Ahead of the Bell: Pandora shares slide

NEW YORK (AP) ? Shares of Pandora Media Inc. lost a quarter of their value before Wednesday’s opening bell on worries about rising costs and its ability to make money from the mobile version of its popular online music listening service.

Pandora on Tuesday posted a slightly wider fourth-quarter loss than Wall Street analysts had expected. And the Oakland, Calif., company surprised investors with forecasts for the current quarter and year that were significantly worse than analysts’ predictions.
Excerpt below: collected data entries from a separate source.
(** * WasmCSVision

    A shallow embedding of the web front end of the CSV analyser
    ([src/index.js]) and of the analysis engine it drives.

    - JavaScript strings are sequences of UTF-16 code units ([list N]).
    - JavaScript numbers are IEEE 754 binary64 values (Rocq's primitive
      [float]); the counts of a report are non-negative integers ([N]).
    - The page is a record of the DOM properties the handlers read and
      write, the two WebAssembly classes are objects in a store, and every
      event listener is a function from page state to page state. *)

From Stdlib Require Import ZArith NArith List String Ascii Lia.
From Stdlib Require Import PrimFloat FloatOps SpecFloat.
From Stdlib Require DecimalN DecimalPos.
From stdpp Require Import base option list gmap.
Import ListNotations.

#[local] Open Scope list_scope.

(** ** Strings *)

(** A JavaScript string: its UTF-16 code units. *)
Abbreviation jsstring := (list N) (only parsing).

(** The literals of the source are written as they stand there; the file
    being UTF-8, a literal is decoded from its bytes to code units (every
    character of the source's literals is in the Basic Multilingual Plane,
    that is at most three bytes). *)
Fixpoint utf16 (bytes : list N) : jsstring :=
  match bytes with
  | [] => []
  | b :: rest =>
      if (b <? 128)%N then b :: utf16 rest
      else if (b <? 224)%N then
        match rest with
        | c :: rest' => ((b - 192) * 64 + (c - 128))%N :: utf16 rest'
        | [] => []
        end
      else
        match rest with
        | c :: d :: rest' =>
            ((b - 224) * 4096 + (c - 128) * 64 + (d - 128))%N :: utf16 rest'
        | _ => []
        end
  end.
(** X18. For every template and record, each occurrence of a placeholder
    token [{name}] (a word-unit name in braces) is replaced by the string form
    of the value the record holds for [name]; the token renders as the empty
    string when that value is empty (the empty string, [null], [undefined]),
    and when the record has no such field and [name] is not a property of
    [Object.prototype]; when the record has no such field and [name] is such
    a property, the string form of the inherited value is inserted. The text
    before and after the occurrence is rendered on its own. *)
Theorem replacePlaceholders_substitutes
  (pre name post : list N) (data : Row) :
  validName name ->
  (forall v s, data !! name = Some v -> toString v = Ok s ->
     replacePlaceholders (pre ++ token name ++ post) data
     = replacePlaceholders pre data ++ s ++ replacePlaceholders post data)
  /\ ((data !! name = None /\ inherited name = VUndefined)
      \/ data !! name = Some (VStr [])
      \/ data !! name = Some VNull \/ data !! name = Some VUndefined ->
      replacePlaceholders (pre ++ token name ++ post) data
      = replacePlaceholders pre data ++ replacePlaceholders post data)
  /\ (forall s, data !! name = None -> toString (inherited name) = Ok s ->
      replacePlaceholders (pre ++ token name ++ post) data
      = replacePlaceholders pre data ++ s ++ replacePlaceholders post data).
Proof.
  intros Hn. split; [| split].
  - intros v s Hv Hs. rewrite replacePlaceholders_token by assumption.
    rewrite (fieldText_present data name v s Hv Hs). reflexivity.
  - intros H. rewrite replacePlaceholders_token by assumption.
    rewrite (fieldText_empty data name H). reflexivity.
  - intros s H Hs. rewrite replacePlaceholders_token by assumption.
    rewrite (fieldText_inherited data name s H Hs). reflexivity.
Qed.

(** C5. At the template [{constructor}|{name}] and the row of Ann, which has
    the fields [number] and [name] and no field [constructor], the
    placeholder of the absent field does not render as the empty string:
    [data[key]] finds the function [Object] on the prototype of the row, and
    the text of that function is inserted. The field that is present is
    filled in. *)
Theorem replacePlaceholders_inherited_name :
  ann !! str "constructor" = None
  /\ replacePlaceholders (str "{constructor}|{name}") ann
     = str "function Object() { [native code] }|Ann".
Proof. split; reflexivity. Qed.

(** C6. A string with no placeholder token is rendered unchanged under every
    record (braces without a valid name inside are literal text), and all the
    occurrences of one placeholder name in a template receive one and the same
    text. *)
Theorem replacePlaceholders_identity (s : list N) (data : Row) :
  ~ hasPlaceholder s ->
  replacePlaceholders s data = s
  /\ (forall name, validName name ->
      exists v, forall pre post,
        replacePlaceholders (pre ++ token name ++ post) data
        = replacePlaceholders pre data ++ v ++ replacePlaceholders post data).
Proof.
  intros Hs. split.
  - apply replaceFrom_noPlaceholder, noPlaceholder_spec, Hs.
  - intros name Hn. exists (fieldText data name). intros pre post.
    apply replacePlaceholders_token, Hn.
Qed.

Lemma validName_name : validName (str "name").
Proof. split; [discriminate | repeat constructor]. Defined.

Lemma replacePlaceholders_substitutes_witness :
  replacePlaceholders (str "Hi " ++ token (str "name") ++ str "!") ann
  = replacePlaceholders (str "Hi ") ann ++ str "Ann"
    ++ replacePlaceholders (str "!") ann.
Proof.
  apply (proj1 (replacePlaceholders_substitutes
                  (str "Hi ") (str "name") (str "!") ann validName_name)
           (VStr (str "Ann")) (str "Ann")); reflexivity.
Defined.

Lemma replacePlaceholders_identity_witness :
  replacePlaceholders (str "a {} b {x y} }{ {") ann = str "a {} b {x y} }{ {".
Proof.
  apply (proj1 (replacePlaceholders_identity (str "a {} b {x y} }{ {") ann
                  (proj1 (noPlaceholder_spec (str "a {} b {x y} }{ {"))
                     eq_refl))).
Defined.

(** ** Lists of events *)

Lemma filter_fetch_nil (f : event -> bool) (fl : list event) :
  (forall r, f (Fetch r) = false) ->
  Forall (fun e => isFetch e = true) fl ->
  List.filter f fl = [].
Proof.
  intros Hf Hfl. induction Hfl as [|e fl He _ IH]; [reflexivity |].
  destruct e; try discriminate He. simpl. rewrite Hf. exact IH.
Qed.

Lemma filter_length_split {A} (p : A -> bool) (l : list A) :
  (length (List.filter p l) + length (List.filter (fun x => negb (p x)) l)
   = length l)%nat.
Proof.
  induction l as [|x l IH]; [reflexivity |].
  simpl. destruct (p x); simpl; lia.
Qed.

(** ** Dispatch client and sequencer: lemmas *)

Section Properties.
Context {World : Type}.
Variable VITE_API_URL : list N.
Variable new_URL : list N -> outcome (list N).
Variable fetch : Request -> World -> outcome Response * World.
Variable elapse : Z -> World -> World.
Variable Papa_parse : File -> option (list Row).
Variable XLSX_parse : File -> option (list Row).
Variable props : Props.

Local Abbreviation send := (sendMessage VITE_API_URL new_URL fetch props).
Local Abbreviation loop :=
  (sendLoop VITE_API_URL new_URL fetch elapse props).
Local Abbreviation callback :=
  (bulkSendCallback VITE_API_URL new_URL fetch elapse props).
Local Abbreviation handle :=
  (handleBulkSend VITE_API_URL new_URL fetch elapse Papa_parse XLSX_parse
     props).

(** [sendMessage] always returns: its log is the dispatch mark, at most the
    network call, and the result it returns. *)
Lemma sendMessage_returns (number message : list N) (w : World) :
  exists res w' fl,
    send number message w
    = (Ok res, w', Dispatch number message :: fl ++ [Returned res])
    /\ Forall (fun e => isFetch e = true) fl.
Proof.
  unfold sendMessage, bind, try_catch, emit, lift, doFetch, throw, ret.
  destruct (new_URL _) as [u | e]; simpl.
  - destruct (fetch _ w) as [[resp | e] w']; simpl.
    + destruct (text resp) as [body | e]; simpl.
      * destruct (ok resp); simpl; eexists _, _, [_];
          (split; [reflexivity | repeat constructor]).
      * eexists _, _, [_]; (split; [reflexivity | repeat constructor]).
    + eexists _, _, [_]; (split; [reflexivity | repeat constructor]).
  - eexists _, _, []; (split; [reflexivity | constructor]).
Qed.
(* ===== verification/Go.v ===== *)
(** * Values of the Go program

    The Go types that several components use: errors, results with an error or
    a panic, UUIDs, [float64], and the JSON values that [interface{}] fields
    and [encoding/json] exchange. *)
From Stdlib Require Import SpecFloat Ascii.
From S2P Require Import Prelude.

(** [uuid.UUID] is an array of 16 bytes; it is kept as the number they spell. *)
Abbreviation UUID := N.
Definition uuid_Nil : UUID := 0%N.

(** IEEE binary64 *)
Abbreviation float64 := spec_float.

(** [x < 0] and [x > 0] on [float64]; both are false on NaN *)
Definition float_lt0 (x : float64) : bool := SFltb x (S754_zero false).
Definition float_gt0 (x : float64) : bool := SFltb (S754_zero false) x.

(** ** Errors
    [error] values that the code compares against or inspects have a
    constructor of their own; the others carry their message. *)
Inductive error : Type :=
| ErrMsg (msg : string)                       (* errors.New, fmt.Errorf *)
| ErrWrap (prefix : string) (err : error)     (* fmt.Errorf("prefix: %s", err) *)
| ErrNoRows                                   (* sql.ErrNoRows *)
| ErrTxDone                                   (* sql.ErrTxDone *)
| ErrDB                                       (* the connection to the DB failed *)
| ErrUnique                                   (* unique_violation (23505) *)
| ErrUint64HighBit                            (* database/sql: uint64 >= 1<<63 *)
| ErrJSON                                     (* encoding/json *)
| ErrJSONRPC (code : Z) (msg : string)        (* *nodeapi.JSONRPCError *)
| ErrTransport                                (* net/http: request failed *)
| ErrHotWalletAddressNotGeneratedYet
| ErrNoTxWithSuchID (id : UUID)
| ErrNoTxWithSuchTxHashAndDirection
| ErrAlreadyMuted
| ErrNoSuchEvent.

#[export] Instance error_eq_dec : EqDecision error.
Proof. solve_decision. Defined.

(** The ways a Go call can end: with a value and a nil error, with a non-nil
    error, or with a panic that unwinds the stack. *)
Inductive outcome (A : Type) : Type :=
| Ok (a : A)
| Err (e : error)
| Panic (msg : string).
Arguments Ok {A} a.
Arguments Err {A} e.
Arguments Panic {A} msg.

#[export] Instance outcome_eq_dec `{EqDecision A} : EqDecision (outcome A).
Proof. solve_decision. Defined.

#[export] Instance outcome_ret : MRet outcome := @Ok.
#[export] Instance outcome_bind : MBind outcome := fun A B f m =>
  match m with Ok a => f a | Err e => Err e | Panic p => Panic p end.
#[export] Instance outcome_fmap : FMap outcome := fun A B f m => m ≫= (Ok ∘ f).

Definition of_option {A} (e : error) (o : option A) : outcome A :=
  match o with Some a => Ok a | None => Err e end.

Definition is_ok {A} (r : outcome A) : Prop := match r with Ok _ => True | _ => False end.

#[export] Instance is_ok_dec {A} (r : outcome A) : Decision (is_ok r).
Proof. destruct r; simpl; apply _. Defined.

Lemma outcome_bind_Ok {A B} (m : outcome A) (f : A -> outcome B) b :
  m ≫= f = Ok b <-> exists a, m = Ok a /\ f a = Ok b.
Proof. destruct m; simpl; naive_solver. Qed.

Lemma of_option_Ok {A} e (o : option A) a : of_option e o = Ok a <-> o = Some a.
Proof. destruct o; simpl; naive_solver. Qed.

(** ** JSON
    Numbers keep their literal, object fields their order. *)
Inductive json : Type :=
| JNull
| JBool (b : bool)
| JNum (literal : string)
| JStr (s : string)
| JArr (l : list json)
| JObj (fields : list (string * json)).

Section Json.

(** [json.Unmarshal(b, &s)] for [var s string]: null leaves the zero value. *)
Definition unmarshal_string (j : json) : outcome string :=
  match j with JStr s => Ok s | JNull => Ok "" | _ => Err ErrJSON end.

(** [json.Unmarshal(b, &n)] for [var n int] *)
Definition unmarshal_int (j : json) : outcome Z :=
  match j with
  | JNum lit => of_option ErrJSON (atoi lit)
  | JNull => Ok 0
  | _ => Err ErrJSON
  end.

(** [m[key] = v] on a decoded object *)
Fixpoint json_set (key : string) (v : json) (fields : list (string * json))
    : list (string * json) :=
  match fields with
  | [] => [(key, v)]
  | (k, w) :: rest =>
      if bool_decide (k = key) then (k, v) :: rest else (k, w) :: json_set key v rest
  end.

(** [m[key]] *)
Definition json_get (key : string) (fields : list (string * json)) : option json :=
  snd <$> find_first (fun p => bool_decide (p.1 = key)) fields.

Lemma json_get_set_eq key v fields : json_get key (json_set key v fields) = Some v.
Proof.
  induction fields as [|[k w] fields IH]; unfold json_get in *; simpl.
  - by rewrite bool_decide_eq_true_2.
  - destruct (bool_decide (k = key)) eqn:E; simpl; rewrite E; [done | exact IH].
Qed.

Lemma json_get_set_ne key key' v fields :
  key <> key' -> json_get key' (json_set key v fields) = json_get key' fields.
Proof.
  intros Hne. induction fields as [|[k w] fields IH]; unfold json_get in *; simpl.
  - by rewrite bool_decide_eq_false_2.
  - destruct (bool_decide (k = key)) eqn:E; simpl;
      destruct (bool_decide (k = key')) eqn:E'; simpl; try done.
    apply bool_decide_eq_true in E, E'. congruence.
Qed.

(** A struct's fields as decoded by [encoding/json], missing fields null *)
Definition json_field (key : string) (j : json) : json :=
  match j with JObj fields => default JNull (json_get key fields) | _ => JNull end.

(** The text [json.Marshal] produces: quotes, backslashes, control characters
    and the HTML-sensitive ones are escaped, and two separators. Strings are taken
    to be valid UTF-8. *)
Definition hex_digit (n : nat) : string :=
  default "0" (["0";"1";"2";"3";"4";"5";"6";"7";"8";"9";"a";"b";"c";"d";"e";"f"] !! n).

Definition escape_char (c : ascii) : string :=
  let n := nat_of_ascii c in
  if Nat.eqb n 34 then String (ascii_of_nat 92) (String c "")
  else if Nat.eqb n 92 then String c (String c "")
  else if Nat.eqb n 10 then String (ascii_of_nat 92) "n"
  else if Nat.eqb n 13 then String (ascii_of_nat 92) "r"
  else if Nat.eqb n 9 then String (ascii_of_nat 92) "t"
  else if Nat.ltb n 32 || Nat.eqb n 60 || Nat.eqb n 62 || Nat.eqb n 38 then
    String (ascii_of_nat 92)
      ("u00" +:+ hex_digit (Nat.div n 16) +:+ hex_digit (Nat.modulo n 16))
  else String c "".

(** The line and paragraph separators U+2028 and U+2029, in UTF-8 *)
Definition is_separator (a b c : ascii) : bool :=
  Nat.eqb (nat_of_ascii a) 226 && Nat.eqb (nat_of_ascii b) 128 &&
  (Nat.eqb (nat_of_ascii c) 168 || Nat.eqb (nat_of_ascii c) 169).

Fixpoint escape (s : string) : string :=
  match s with
  | String a (String b (String c s') as t) =>
      if is_separator a b c then
        String (ascii_of_nat 92) ("u202" +:+ hex_digit (nat_of_ascii c - 160) +:+ escape s')
      else escape_char a +:+ escape t
  | String a s' => escape_char a +:+ escape s'
  | EmptyString => ""
  end.

Definition quote (s : string) : string :=
  String (ascii_of_nat 34) (escape s +:+ String (ascii_of_nat 34) "").

Fixpoint commas (l : list string) : string :=
  match l with [] => "" | [s] => s | s :: l' => s +:+ "," +:+ commas l' end.

Fixpoint json_text (j : json) : string :=
  match j with
  | JNull => "null"
  | JBool b => if b then "true" else "false"
  | JNum lit => lit
  | JStr s => quote s
  | JArr l => "[" +:+ commas (json_text <$> l) +:+ "]"
  | JObj fields =>
      "{" +:+ commas ((fun kv => quote kv.1 +:+ ":" +:+ json_text kv.2) <$> fields) +:+ "}"
  end.

Lemma json_text_obj fields : json_text (JObj fields) <> "".
Proof. done. Qed.

End Json.

#[export] Hint Rewrite @json_get_set_eq : words.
Pandora went public in June at $16 per share, one of several high-profile Internet companies to launch initial public offerings last year. It makes money from subscriptions to its Internet radio service and advertising.

The company is adding more listeners. But it’s taking longer than expected to generate revenue from its increasingly popular mobile service, said Citi analyst Mark Mahaney. The longer-than-expected timeframe, coupled with Pandora’s rising content costs, is a problem, he added. Mahaney cut his rating for Pandora to “Neutral” from “Buy.” He also slashed his price target on the shares by $8, or 32 percent, to $17.

Pandora expects a loss of 18 of 21 cents per share on revenue of $72 million to $75 million for the current quarter, which ends in April. Analysts polled by FactSet had forecast a loss of 2 cents per share on revenue of $86.5 million.

The company also expects a loss for its fiscal year ending in January 2013, while Wall Street analysts had been hoping that the young Internet radio provider would finally be able to turn a profit, of 3 cents per share. The annual revenue forecast fell short as well.

In premarket trading, Pandora shares dropped $3.59, or 25 percent, to $10.68.

Separately on Wednesday, Pandora said it would begin releasing on a monthly basis its key audience metrics such as the number of active users, listener hours and its total share of the U.S. radio audience, in order to give its advertisers accurate and timely information on its audience.